Mapping and cloning of cbp-1(ku258). (A) ku258 was mapped to 0.80 map unit between sqv-3 and ced-7 on chromosome III. (B) ku258 was then linked to unc-69, and a ku258 unc-69(e587)/CB4856; let-60(n1046) SNP mapping strain was constructed. Forty-two Unc-non-ku258 recombinant chromosomes were isolated. Using the identified SNPs, kuP7, kuP8, SNP2, and SNP1, the region in which these recombination events occurred was determined. Using these data, ku258 is predicted to lie within 7 to 12 kb on either side of kuP7. R10E11.1/cbp-1 is the only open reading frame predicted within a 7- to 12-kb interval to the left of kuP7. (C) ku258 genomic DNA was sequenced, and two mutations, R-909-H and E-1021-K, were identified within the R10E11.1/cbp-1 ORF.

FIG. 2.

Multiple-sequence alignment of the CBP-1 bromodomain and partial HAT domain from amino acid 861 to amino acid 1054. CBP-1 (C. elegans), dCBP (Drosophila), CBP (human), and p300 (human) bromodomains are underlined with a black line.
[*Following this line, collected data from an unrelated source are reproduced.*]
(* ===== verification/TrackerSteps.v ===== *)
(** * The camera event tracker over any sequence of operations

    Every operation of [Tracker] preserves the invariants of [TrackerInv], and the
    commands it returns are a valid continuation of the timeline.  The theorems are
    about whole runs: no operation aborts, the command stream keeps the timeline
    contract, redelivered notifications do nothing, and deadlines are enforced. *)

From S2P Require Import Prelude CameraEvent OnvifItems Observation Normalize EventHistory Tracker TrackerInv.

(** The commands of an operation continue the timeline, and the tracker it leaves is
    well formed. *)
Definition sound (e : Environment) (w : Tracker * nat) (out : list KeepPeekEvent)
    (w' : Tracker * nat) : Prop :=
  tracker_ok w'.1
  ∧ (Inj (=) (=) (new_uuid e) → ∀ tl, linked e w.1 w.2 tl →
     ∃ tl', tl_exec tl out = Some tl' ∧ linked e w'.1 w'.2 tl').

Definition changes_of (reply : result string (list KeepPeekEvent)) : list KeepPeekEvent :=
  match reply with Ok out => out | Err _ => [] end.

Lemma sound_refl e w : tracker_ok w.1 → sound e w [] w.
Proof. intros Hw. split; [done|]. intros _ tl Hl. by exists tl. Qed.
The partial HAT domains (remainder of sequence) are underlined with a gray line. cbp-1(ku258) mutant residues are marked by asterisks. Gaps introduced to maximize alignment are indicated by dashes.

FIG. 3.

Immunohistochemistry of CBP-1. Larval-stage worms were stained using a polyclonal rabbit antibody specific for CBP-1. Pictured is an L2 larval-stage worm which showed CBP-1 staining in the nuclei of the vulval precursor cells situated at the ventral surface of the animal (arrows point to VPC nuclei) (B). DAPI staining served as a positive control for the identification of nuclei (A).

FIG. 4.

CBP-1 histone acetyltransferase assay. (A) GST-CBP-1 HD fusion protein constructs were made using amino acid residues 803 to 1620 (this region contains the entire bromodomain and HAT domain). Combinations of mutations corresponding to those seen in cbp-1(ku258) animals were introduced into the constructs. Fusion proteins were purified from HEK 293 cells and quantified via silver staining. WT, wild type. (B) In histone acetyltransferase assays, the fusion proteins carrying the E-1021-K mutation in the HAT domain displayed significantly higher HAT activity than did the wild-type (WT) protein or the protein with the R-909-H mutation alone. GST-CBP-1 HD carrying both mutations present in cbp-1(ku258) displayed the highest level of HAT activity, which was nearly sevenfold higher than wild-type GST-CBP-1 HD. (C) Sodium dodecyl sulfate-polyacrylamide gel electrophoresis analysis of histone acetyltransferase reactions followed by autoradiography demonstrated that the GST-CBP-1 HD fusion proteins were specifically able to acetylate purified mammalian histones.